• Dataset extract:
============================================================

(** ** Failures of the display and of the loader *)

(** C5, as the code has it: in a run that reaches the display stage, when
    both calls of the display return, the writer is called on the denoised
    array, and it is called on the residual array too if that first save
    returns; if the first save raises, its exception leaves main and the
    residual array is never passed to the writer.  When a call of the
    display raises, main has no handler for it: the exception leaves main,
    the exit status is 1 and the writer is never called. *)
Theorem display_then_write {A : Type} `{Dtype A}
    (T : tools A) (c : command_line) img data cl name params den res :
  prepared T (parse_args c) img data cl name params den res ->
  let args := parse_args c in
  let r := main T c in
  let show v := display_image T v (get_zooms img) (axe args) in
  let save_denoised :=
    save_nifti_image T den (affine img) (in_image args) name params
      (output_dir args) None in
  (show den = Ret tt -> show res = Ret tt ->
   map s_array (saves (snd r)) =
     match save_denoised with
     | Ret _ => [den; res]
     | Raise _ => [den]
     end) /\
  (forall e, show den = Raise e \/ (show den = Ret tt /\ show res = Raise e) ->
   fst r = Raise e /\ exit_status r = 1%Z /\ saves (snd r) = []) /\
  (forall e, show den = Ret tt -> show res = Ret tt -> save_denoised = Raise e ->
   fst r = Raise e /\ exit_status r = 1%Z /\ map s_array (saves (snd r)) = [den]).
Proof.
  intros P args r show save_denoised. unfold r, main.
  rewrite (main_prepared _ _ _ _ _ _ _ _ _ P). fold args. unfold show, save_denoised.
  split; [|split].
  - intros -> ->. destruct (save_nifti_image T den _ _ _ _ _ None); reflexivity.
  - intros e [-> | [-> ->]]; repeat split.
  - intros e -> -> ->. repeat split.
Qed.

Lemma display_then_write_witness :
  map s_array (saves (snd (main (tools64 true) (bare_command "brain.nii" 1)))) =
    [ mk_ndarray [2; 1; 1]%nat [0.5; 0.9]%float;
      mk_ndarray [2; 1; 1]%nat [(-0.4); 0]%float ].
Proof.
  apply (proj1 (display_then_write (tools64 true) (bare_command "brain.nii" 1)
                  volume64
                  (mk_ndarray [2; 1; 1]%nat [0.1; 0.9]%float)
                  (Gaussian (mk_ndarray [2; 1; 1]%nat [0.1; 0.9]%float) (PyInt 1))
                  "gaussian" [PyInt 1]
                  (mk_ndarray [2; 1; 1]%nat [0.5; 0.9]%float)
                  (mk_ndarray [2; 1; 1]%nat [(-0.4); 0]%float)
                  ltac:(repeat split; vm_compute; reflexivity)));
    reflexivity.
Defined.

(** C5 as stated fails: with no screen the display raises on the denoised
    array; the run has reached the display stage, ends with that exception
    and has written nothing. *)
Lemma headless_display_blocks_writes :
  let r := main (tools64 false) (bare_command "brain.nii" 1) in
  fst r = Raise (ToolError "display_image") /\
  stages (snd r) = [Load; Normalize; Denoising; Residual; Display] /\
  saves (snd r) = [].
Proof. repeat split; vm_compute; reflexivity. Qed.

============================================================

• What you will do:
The range runs from the line above containing "map s_array (saves (snd (main" to the line containing "saves (snd r) = [].", inclusive. Restate those lines word for word and no others.

• Response to the exercise:
  map s_array (saves (snd (main (tools64 true) (bare_command "brain.nii" 1)))) =
    [ mk_ndarray [2; 1; 1]%nat [0.5; 0.9]%float;
      mk_ndarray [2; 1; 1]%nat [(-0.4); 0]%float ].
Proof.
  apply (proj1 (display_then_write (tools64 true) (bare_command "brain.nii" 1)
                  volume64
                  (mk_ndarray [2; 1; 1]%nat [0.1; 0.9]%float)
                  (Gaussian (mk_ndarray [2; 1; 1]%nat [0.1; 0.9]%float) (PyInt 1))
                  "gaussian" [PyInt 1]
                  (mk_ndarray [2; 1; 1]%nat [0.5; 0.9]%float)
                  (mk_ndarray [2; 1; 1]%nat [(-0.4); 0]%float)
                  ltac:(repeat split; vm_compute; reflexivity)));
    reflexivity.
Defined.

(** C5 as stated fails: with no screen the display raises on the denoised
    array; the run has reached the display stage, ends with that exception
    and has written nothing. *)
Lemma headless_display_blocks_writes :
  let r := main (tools64 false) (bare_command "brain.nii" 1) in
  fst r = Raise (ToolError "display_image") /\
  stages (snd r) = [Load; Normalize; Denoising; Residual; Display] /\
  saves (snd r) = [].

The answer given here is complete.